It is said that there are three stages of life for those of us who live our lives in circles. These are rejection, exploration and acceptance.
As categories go, they are rather glib, and contain within them many different layers disguised behind these wider words. Rejection, for example, can be subdivided into various clichéd reactions, like so: suicide, despondency, madness, hysteria, isolation and self-destruction. I, like nearly all kalachakra, experienced most of these at some stage in my early lives, and their recollection lingers within me like a virus still twisted into my stomach wall.
For my part, the transition to acceptance was unremarkably difficult.
The first life I lived was undistinguished. Like all young men, I was called to fight in the Second World War, where I was a thoroughly undistinguished infantryman. Yet if my wartime contribution was meagre, my life after the conflict hardly added to a sense of significance. I returned to Hulne House after the war, to take over the position which had been held by Patrick, tending to the grounds around the estate. Like my adopted father, I had been raised to love the land, the smell of it after rain and the sudden fizzing in the air when all the seeds of the gorse spilt at once into the sky, and if I felt in any way isolated from the rest of society, it was merely as the absence of a brother might be to an only child. an idea of loneliness without the relevant experience to make it real.

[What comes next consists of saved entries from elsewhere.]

Lemma Restore_run l rest w :
  fair it → fresh_db w → Forall (bucket_fits maxAlloc) l → NoDup l.*1 → (∀ q, q ∈ l → length q.2 + 2 ≤ fuel) →
  ∃ w', Restore it fuel rebalanceTime spillTime maxAlloc (encode_db l ++ rest) w = (Ret None, w') ∧ holds_db w' l.
Proof.
  intros Hf (Hreach & Hro & Hlk & Hop & Hst) Hok Hnd Hfl. destruct (reachable_inv _ Hreach) as [Hs Hd].
  destruct (begin_filling w (mkDbState ∅) Hs Hd Hro Hlk Hop Hst) as (w1 & w2 & Hrun1 & Hrun2 & Hfi2 & Hdb2). set (t := w_nextt w) in *.
  set (r := concat (encode_bucket <$> l) ++ put_u32 0 ++ rest).
  assert (Hlen : length l ≤ length (concat (encode_bucket <$> l))).
  { clear. induction l as [|q l IH]; [simpl; lia|]. change (concat (encode_bucket <$> q :: l)) with (encode_bucket q ++ concat (encode_bucket <$> l)).
    rewrite length_app. unfold encode_bucket at 1. rewrite length_app. unfold put_u32 at 1. rewrite length_le_bytes. simpl. lia. }
  destruct (restore_buckets_run t (mkDbState ∅) l (S (length r)) w2 _ _ rest Hfi2 Hok Hnd) as (w3 & tx3 & C3 & Hrun3 & Hfi3 & Hvis3 & _ & HC3 & HC3' & Hdb3).
  { intros n _. unfold visible, dir_names. simpl. set_solver. } { unfold r. rewrite length_app. lia. }
  destruct (filling_commit w3 t tx3 (mkDbState ∅) C3 Hf Hfi3) as (w4 & w5 & st' & Hrun4 & Hrun5 & Hst' & Hdom & Hstored & (tx5 & Htx5 & Hcl5) & Hs5 & Hd5 & Hlk5 & Hop5 & Hro5).
  { intros n kvs Hk. destruct (decide (n ∈ l.*1)) as [Hn|Hn].
    - apply list_elem_of_fmap in Hn as (q & -> & Hq). rewrite (HC3 q Hq) in Hk. simplify_eq. by apply Hfl.
    - rewrite HC3' in Hk by done. by rewrite lookup_empty in Hk. }
  assert (HRest : Restore it fuel rebalanceTime spillTime maxAlloc (encode_db l ++ rest) w =
    Update it fuel rebalanceTime spillTime (restore_buckets fuel maxAlloc (S (length r)) r) w).
  { unfold Restore, encode_db. rewrite <- !app_assoc. fold r. rewrite ReadFull_app by reflexivity. reflexivity. }
  exists w5. split.
  - rewrite HRest. unfold Update. rewrite (bind_Ret _ _ _ _ _ Hrun1). unfold with_rollback.
    rewrite (bind_Ret _ _ _ _ _ Hrun2), (bind_Ret _ _ _ _ _ Hrun3), (bind_Ret _ _ _ _ _ Hrun4), Hrun5.
    unfold rollback. unfold st_bind at 1. by rewrite (bind_Ret _ _ _ _ _ (get_tx_run _ _ _ Htx5)), Hcl5.
  - split; [done|done|by rewrite Hro5, Hdb3, Hdb2|by rewrite Hop5, Hdb3, Hdb2|done|]. exists st'. split; [done|]. split; [|intros q Hq; apply Hstored; by apply HC3].
    rewrite Hdom, Hvis3. unfold visible, dir_names. simpl. set_solver.
Qed.

(** [Update] when the function fails: the transaction is rolled back. *)
Lemma filling_rollback w t tx st C (e : err) :
  filling w t tx st C →
  ∃ w1 w2, upd_tx t (set_t_managed false) w = (Ret tt, w1) ∧
    (let! _ := Rollback t in st_ret (Some e)) w1 = (Ret (Some e), w2) ∧
    db_state (w_db w2) = db_state (w_db w) ∧ db_rwlock (w_db w2) = false ∧
    (∃ tx', w_txs w2 !! t = Some tx' ∧ t_db tx' = false) ∧ db_opened (w_db w2) = db_opened (w_db w).
Proof.
  intros [Hs Hd [Ht Hdb Hba Hok] Hw Hn Hl]. set (tx1 := set_t_managed false tx). set (w1 := set_txs (<[t := tx1]> (w_txs w)) w).
  assert (Ht1 : w_txs w1 !! t = Some tx1) by apply lookup_insert_eq. destruct (Tx_close_run w1 t tx1 Ht1 Hdb) as (d & Hrun & Hst & Hop & Hlk).
  eexists w1, _. split; [by apply upd_tx_run|]. split.
  - rewrite (bind_Ret _ _ w1 None (set_txs (<[t := closed_tx tx1]> (w_txs w1)) (set_db d w1))); [done|]. unfold Rollback.
    rewrite (bind_Ret _ _ _ _ _ (get_tx_run _ _ _ Ht1)). rewrite (bind_Ret (Assert (negb (t_managed tx1))) _ w1 tt w1 eq_refl).
    replace (t_db tx1) with true by done. change (negb true) with false. cbv iota.
    rewrite (bind_Ret _ _ _ tt (set_txs (<[t := closed_tx tx1]> (w_txs w1)) (set_db d w1))); [done|]. unfold rollback.
    rewrite (bind_Ret _ _ _ _ _ (get_tx_run _ _ _ Ht1)). replace (t_db tx1) with true by done. exact Hrun.
  - split; [exact Hst|]. split; [simpl; rewrite Hlk; by simpl; rewrite Hw|]. split; [|exact Hop].
    eexists. simpl. rewrite lookup_insert_eq. done.
Qed.

Lemma Restore_cut_run l p w :
  fresh_db w → Forall (bucket_fits maxAlloc) l → NoDup l.*1 → cut p (encode_db l) →
  ∃ e w', Restore it fuel rebalanceTime spillTime maxAlloc p w = (Ret (Some e), w') ∧ io_failure e ∧
    db_state (w_db w') = db_state (w_db w) ∧ db_rwlock (w_db w') = false ∧ db_opened (w_db w') = true.
Proof.
  intros (Hreach & Hro & Hlk & Hop & Hst) Hok Hnd Hcut. destruct (reachable_inv _ Hreach) as [Hs Hd]. unfold Restore.
  destruct (cut_app _ _ _ Hcut) as [(r & -> & Hc)|Hlt].
  2:{ destruct (ReadFull_short 16 p Hlt) as [e He]. rewrite He. eexists _, w. split_and!; try done. eexists _, _. done. }
  rewrite ReadFull_app by reflexivity. change (Equal (take 4 snapshot_header) snapshotMagic) with true.
  change (le_Z (take 4 (drop 4 snapshot_header)) =? snapshotVersion)%Z with true. change (negb true) with false. cbv iota.
  destruct (begin_filling w (mkDbState ∅) Hs Hd Hro Hlk Hop Hst) as (w1 & w2 & Hrun1 & Hrun2 & Hfi2 & Hdb2). set (t := w_nextt w) in *.
  destruct (restore_buckets_cut t (mkDbState ∅) l (S (length r)) w2 _ _ r Hfi2 Hok Hnd) as (w3 & tx3 & C3 & e & Hrun3 & He & Hfi3 & _ & Hdb3).
  { intros n _. unfold visible, dir_names. simpl. set_solver. } { done. } { lia. }
  destruct (filling_rollback w3 t tx3 _ C3 e Hfi3) as (w4 & w5 & Hrun4 & Hrun5 & Hst5 & Hlk5 & (tx5 & Htx5 & Hcl5) & Hop5).
  exists e, w5. split_and!; [|done| |done|by rewrite Hop5, Hdb3, Hdb2].
  - unfold Update. rewrite (bind_Ret _ _ _ _ _ Hrun1). unfold with_rollback.
    rewrite (bind_Ret _ _ _ _ _ Hrun2), (bind_Ret _ _ _ _ _ Hrun3), (bind_Ret _ _ _ _ _ Hrun4), Hrun5.
    unfold rollback. unfold st_bind at 1. by rewrite (bind_Ret _ _ _ _ _ (get_tx_run _ _ _ Htx5)), Hcl5.
  - by rewrite Hst5, Hdb3, Hdb2.
Qed.

(** A truncated snapshot is rejected: [Restore] of any proper prefix of a
    snapshot reports a read error, publishes nothing and gives the writer lock
    back. *)
Theorem Restore_truncated l p w :
  fresh_db w → Forall (bucket_fits maxAlloc) l → NoDup l.*1 → cut p (encode_db l) →
  ∃ e w', Restore it fuel rebalanceTime spillTime maxAlloc p w = (Ret (Some e), w') ∧ io_failure e ∧
    db_state (w_db w') = db_state (w_db w) ∧ db_rwlock (w_db w') = false.
Proof.
  intros H1 H2 H3 H4. destruct (Restore_cut_run l p w H1 H2 H3 H4) as (e & w' & ? & ? & ? & ? & _). by exists e, w'.
Qed.

(** C6. A snapshot round trip: what [WriteTo] writes of a transaction to a buffer
    is a complete snapshot, and [Restore] of it into a fresh database gives a
    database with the same buckets and the same pairs. *)
Theorem snapshot_roundtrip fuel' src t st L dst :
  showing src t st L → (∀ q, q ∈ L → walkable fuel' q.2) →
  fair it → fresh_db dst → Forall (bucket_fits maxAlloc) (shown L) → (∀ q, q ∈ L → length (contents q.2) + 2 ≤ fuel) →
  ∃ out n src' dst', WriteTo fuel' t ([] : bytes) src = (Ret (out, n, None), src') ∧
    Restore it fuel rebalanceTime spillTime maxAlloc out dst = (Ret None, dst') ∧ holds_db dst' (shown L).
Proof.
  intros Hsh Hwalk Hf Hfresh Hok Hfl.
  destruct (WriteTo_run fuel' src t st L ([] : bytes) Hsh Hwalk) as (src' & out & n & e & sent & rest & Hrun & Henc & Hsent & _ & He & _).
  destruct e as [e|]; [by destruct He as (p & w & m & w' & He)|]. subst rest. rewrite app_nil_r in Henc. change (out = sent) in Hsent.
  destruct (Restore_run (shown L) [] dst Hf Hfresh Hok) as (dst' & Hrest & Hh).
  - destruct Hsh as [_ (tx & _ & Hlist & _)]. assert ((shown L).*1 = L.*1) as -> by (unfold shown; rewrite <- list_fmap_compose; done).
    rewrite <- Hlist. apply ssorted_NoDup, listing_spec.
  - intros q ([name T] & -> & Hq)%list_elem_of_fmap. by apply (Hfl (name, T)).
  - rewrite app_nil_r, Henc, <- Hsent in Hrest. by exists out, n, src', dst'.
Qed.
End restoring.

(** ** Examples *)

Definition ex_fresh : world := (open_mem None empty_world).2.
Definition ex_buckets : list (bytes * list kv) := [([x6d], []); ([x6e], [([x61], [x01]); ([x62], [x02])])].

Lemma ex_fresh_db : fresh_db ex_fresh.
Proof. split; [exists None; constructor|]. by split_and!. Qed.

Lemma ex_buckets_fit : Forall (bucket_fits (2 ^ 40)) ex_buckets.
Proof.
  repeat (apply Forall_cons; split; [split; [split; reflexivity|split; [discriminate|split]]|]); [| | | |constructor].
  - constructor.
  - constructor.
  - vm_compute. repeat constructor.
  - repeat (apply Forall_cons; split; [split; [split; [reflexivity|discriminate]|discriminate]|]). constructor.
Qed.

Lemma ex_buckets_nodup : NoDup ex_buckets.*1.
Proof. apply ssorted_NoDup. vm_compute. repeat constructor. Qed.

Lemma Restore_truncated_witness :
  ∃ e w', Restore std_iteration 9 0 0 (2 ^ 40) (take 40 (encode_db ex_buckets)) ex_fresh = (Ret (Some e), w') ∧ io_failure e.
Proof.
  destruct (Restore_truncated std_iteration 9 0 0 (2 ^ 40) ltac:(discriminate) ltac:(lia) ex_buckets (take 40 (encode_db ex_buckets)) ex_fresh
    ex_fresh_db ex_buckets_fit ex_buckets_nodup) as (e & w' & H1 & H2 & _).
  - eexists _, _. vm_compute. reflexivity.
  - exists e, w'. split; [exact H1|exact H2].
Defined.

Lemma snapshot_roundtrip_witness :
  ∃ out n src' dst', WriteTo 9 2 ([] : bytes) ex_w0 = (Ret (out, n, None), src') ∧
    Restore std_iteration 9 0 0 (2 ^ 40) out ex_fresh = (Ret None, dst') ∧ holds_db dst' (shown ex_shown).
Proof.
  destruct ex_showing as [st Hsh].
  apply (snapshot_roundtrip std_iteration 9 0 0 (2 ^ 40) ltac:(discriminate) ltac:(lia) 9 ex_w0 2 st ex_shown ex_fresh Hsh ex_walkable);
    [apply std_iteration_fair|apply ex_fresh_db| |].
  - pose proof ex_buckets_fit as H. apply Forall_cons in H as [_ H]. exact H.
  - intros q ->%list_elem_of_singleton. simpl. lia.
Defined.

When Patrick died, my position was formalised, though by then, the Hulnes’ wealth was almost entirely extinguished through squander and inertia. In 1964 the property was bought by the National Trust, and I with it, and I spent the latter part of my years directing ramblers through the overgrown moors that surrounded the house, watching as the walls of the manor itself slowly sank deeper into the wet black mud.
I died in 1989 as the Berlin Wall fell, alone in a hospital in Newcastle, a divorcee with no children and a state pension who, even on his deathbed, believed himself to be the son of the long-departed Patrick and Harriet August, and who died eventually from the disease that has been the bane of my lives–multiple myelomas which spread throughout the body until the body itself simply ceases to function.

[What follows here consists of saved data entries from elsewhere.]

(* ===== verification/Verify.v ===== *)
(** * The verification switch: internal/common/verify.go

    The environment of the process as a map from names to values, the variable
    [BBOLT_VERIFY] that turns verifications on, and the functions that return a
    function to bring the setting back.  [strings.ToLower] is modelled on ASCII
    text. *)
From S2P Require Import Prelude.
Local Open Scope N_scope.

(** ** os and strings *)

Abbreviation environ := (gmap bytes bytes).

Definition Getenv (key : bytes) (env : environ) : bytes := default [] (env !! key).

(** [os.Setenv] refuses an empty name, a name with '=' or NUL and a value with NUL;
    the callers below ignore the error. *)
Definition settable (key value : bytes) : bool :=
  negb (bool_decide (key = [])) && bool_decide (x3d ∉ key) && bool_decide (x00 ∉ key) && bool_decide (x00 ∉ value).
Definition Setenv (key value : bytes) (env : environ) : environ :=
  if settable key value then <[key := value]> env else env.
Definition Unsetenv (key : bytes) (env : environ) : environ := delete key env.

(** [strings.ToLower] *)
Definition lower (c : byte) : byte :=
  let n := Byte.to_N c in
  if (65 <=? n) && (n <=? 90) then default c (Byte.of_N (n + 32)) else c.
Definition ToLower (s : bytes) : bytes := lower <$> s.

(** ** verify.go *)

(** "BBOLT_VERIFY", "all" and "assert" *)
Definition ENV_VERIFY : bytes := [x42; x42; x4f; x4c; x54; x5f; x56; x45; x52; x49; x46; x59].
Abbreviation VerificationType := bytes (only parsing).
Definition ENV_VERIFY_VALUE_ALL : VerificationType := [x61; x6c; x6c].
Definition ENV_VERIFY_VALUE_ASSERT : VerificationType := [x61; x73; x73; x65; x72; x74].

Definition getEnvVerify (env : environ) : bytes := ToLower (Getenv ENV_VERIFY env).

Definition IsVerificationEnabled (verification : VerificationType) (env : environ) : bool :=
  bool_decide (getEnvVerify env = ENV_VERIFY_VALUE_ALL) || bool_decide (getEnvVerify env = ToLower verification).

(** The new environment, and the function that is returned. *)
Definition EnableVerifications (verification : VerificationType) (env : environ) : environ * (environ → environ) :=
  let previousEnv := getEnvVerify env in
  (Setenv ENV_VERIFY verification env, Setenv ENV_VERIFY previousEnv).
Definition EnableAllVerifications (env : environ) : environ * (environ → environ) :=
  EnableVerifications ENV_VERIFY_VALUE_ALL env.
Definition DisableVerifications (env : environ) : environ * (environ → environ) :=
  let previousEnv := getEnvVerify env in
  (Unsetenv ENV_VERIFY env, Setenv ENV_VERIFY previousEnv).

(** [Verify]: [f] is the caller's function on the state [S]. *)
Definition Verify {S} (f : S → S) (env : environ) (s : S) : S :=
  if IsVerificationEnabled ENV_VERIFY_VALUE_ASSERT env then f s else s.

(** ** Properties *)

Lemma lower_lower c : lower (lower c) = lower c.
Proof. by destruct c. Qed.
Lemma ToLower_ToLower s : ToLower (ToLower s) = ToLower s.
Proof. unfold ToLower. rewrite <- list_fmap_compose. apply list_fmap_ext. intros ? c _. apply lower_lower. Qed.

Lemma lower_nul c : lower c = x00 → c = x00.
Proof. by destruct c. Qed.
Lemma settable_value v : x00 ∉ v → settable ENV_VERIFY v = true.
Proof.
  intros Hv. unfold settable. rewrite !andb_true_iff. split; [split; [split|]; vm_compute; reflexivity|]. by apply bool_decide_eq_true.
Qed.
Lemma lower_proper v : x00 ∉ v → x00 ∉ ToLower v.
Proof. intros Hv (c & Hc & Hin)%list_elem_of_fmap. symmetry in Hc. apply lower_nul in Hc. by subst c. Qed.

(** A process has no value with a NUL in its environment. *)
Definition proper (env : environ) : Prop := ∀ key value, env !! key = Some value → x00 ∉ value.

Lemma proper_Getenv env key : proper env → x00 ∉ Getenv key env.
Proof. intros Hp. unfold Getenv. destruct (env !! key) as [v|] eqn:E; simpl; [by eapply Hp|apply not_elem_of_nil]. Qed.

Lemma enabled_setting v env env' : getEnvVerify env' = getEnvVerify env → IsVerificationEnabled v env' = IsVerificationEnabled v env.
Proof. intros H. unfold IsVerificationEnabled. by rewrite H. Qed.

(** What both restoring functions do, whatever was set in between. *)
Lemma restored_setting env env' : proper env →
  let env'' := Setenv ENV_VERIFY (getEnvVerify env) env' in
  getEnvVerify env'' = getEnvVerify env ∧ delete ENV_VERIFY env'' = delete ENV_VERIFY env'.
Proof.
  intros Hp. cbv zeta. assert (settable ENV_VERIFY (getEnvVerify env) = true) as Hs by (by apply settable_value, lower_proper, proper_Getenv). unfold Setenv. rewrite Hs. split.
  - unfold getEnvVerify at 1. unfold Getenv. rewrite lookup_insert_eq. apply ToLower_ToLower.
  - apply delete_insert_eq.
Qed.

(** C34. Bringing the verification setting back.  In a process environment, after
    [EnableVerifications], [EnableAllVerifications] or [DisableVerifications] and
    whatever the caller sets in between, the returned function makes every
    verification enabled exactly if it was before, and touches no other variable;
    in between, the verification that was enabled is on, and after a disabling
    every named verification is off. *)
Theorem verifications_restored v env env' :
  proper env → x00 ∉ v →
  (∀ u, IsVerificationEnabled u ((EnableVerifications v env).2 env') = IsVerificationEnabled u env) ∧
  (∀ u, IsVerificationEnabled u ((EnableAllVerifications env).2 env') = IsVerificationEnabled u env) ∧
  (∀ u, IsVerificationEnabled u ((DisableVerifications env).2 env') = IsVerificationEnabled u env) ∧
  (∀ key, key ≠ ENV_VERIFY → (EnableVerifications v env).2 env' !! key = env' !! key ∧ (DisableVerifications env).2 env' !! key = env' !! key) ∧
  IsVerificationEnabled v (EnableVerifications v env).1 = true ∧
  (∀ u, IsVerificationEnabled u (EnableAllVerifications env).1 = true) ∧
  (∀ u, u ≠ [] → IsVerificationEnabled u (DisableVerifications env).1 = false).
Proof.
  intros Hp Hv. pose proof (restored_setting env env' Hp) as [Hget Hdel].
  assert (Hset : ∀ u, x00 ∉ u → getEnvVerify (Setenv ENV_VERIFY u env) = ToLower u).
  { intros u Hu. unfold getEnvVerify, Getenv, Setenv. by rewrite settable_value, lookup_insert_eq by done. }
  split_and!; try (intros u; by apply enabled_setting).
  - assert (Hkey : ∀ key, key ≠ ENV_VERIFY → Setenv ENV_VERIFY (getEnvVerify env) env' !! key = env' !! key).
    { intros key Hne. rewrite <- (lookup_delete_ne _ ENV_VERIFY) by done. rewrite Hdel. by apply lookup_delete_ne. }
    intros key Hne. split; by apply Hkey.
  - unfold IsVerificationEnabled. simpl. rewrite Hset by done. apply orb_true_iff. right. by apply bool_decide_eq_true.
  - intros u. unfold IsVerificationEnabled. simpl. by rewrite Hset by (apply (bool_decide_unpack _); vm_compute; exact I).
  - intros u Hu. unfold IsVerificationEnabled, getEnvVerify, Getenv. simpl. unfold Unsetenv. rewrite lookup_delete_eq. simpl.
    apply bool_decide_eq_false. destruct u; done.
Qed.

Lemma verifications_restored_witness :
  let env : environ := {[ ENV_VERIFY := [x41; x6c; x6c]; [x48] := [x2f] ]} in
  (∀ u, IsVerificationEnabled u ((DisableVerifications env).2 (DisableVerifications env).1) = true) ∧
  IsVerificationEnabled ENV_VERIFY_VALUE_ASSERT (DisableVerifications env).1 = false.
Proof.
  intros env. destruct (verifications_restored ENV_VERIFY_VALUE_ASSERT env (DisableVerifications env).1) as (_ & _ & H1 & _ & _ & _ & H2).
  - intros key value Hk. apply (bool_decide_unpack _). apply lookup_insert_Some in Hk as [[_ <-]|[_ Hk]]; [vm_compute; exact I|].
    apply lookup_singleton_Some in Hk as [_ <-]. vm_compute. exact I.
  - apply (bool_decide_unpack _). vm_compute. exact I.
  - split; [intros u; rewrite H1; vm_compute; reflexivity|]. apply H2. discriminate.
Defined.

(** The variable itself is not brought back: an unset variable ends up set to the
    empty string, and a value in capitals in lower case. *)
Lemma variable_not_restored :
  (DisableVerifications ∅).2 (DisableVerifications ∅).1 = {[ ENV_VERIFY := [] ]} ∧
  (EnableAllVerifications {[ ENV_VERIFY := [x41] ]}).2 (EnableAllVerifications {[ ENV_VERIFY := [x41] ]}).1 = {[ ENV_VERIFY := [x61] ]}.
Proof.
  assert (Hset : ∀ v env, x00 ∉ v → Setenv ENV_VERIFY v env = <[ENV_VERIFY := v]> env) by (intros v env Hv; unfold Setenv; by rewrite settable_value).
  split; unfold DisableVerifications, EnableAllVerifications, EnableVerifications, getEnvVerify, Getenv; simpl.
  - rewrite lookup_empty. simpl. rewrite Hset by apply not_elem_of_nil. unfold Unsetenv. by rewrite delete_empty.
  - rewrite lookup_singleton_eq. simpl. rewrite !Hset by (apply (bool_decide_unpack _); vm_compute; exact I). by rewrite insert_insert_eq, insert_singleton_eq.
Qed.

Naturally my reaction to being born again precisely where I had begun–in the women’s restroom of Berwick-upon-Tweed station, on New Year’s Day 1919, with all the memories of my life that had gone before, induced its own rather clichéd madness in me. As the full powers of my adult consciousness returned to my child’s body, I fell first into a confusion, then an agony, then a doubt, then a despair, than a screaming, then a shrieking, and finally, aged seven years old, I was committed to St Margot’s Asylum for Unfortunates, where I frankly believed myself to belong, and within six months of my confinement succeeded in throwing myself out of a window on the third floor.
Retrospectively, I realise that three floors are frequently not high enough to guarantee the quick, relatively painless death that such circumstances warrant, and I might easily have snapped every bone in my lower body and yet retained my consciousness intact. Thankfully, I landed on my head, and that was that.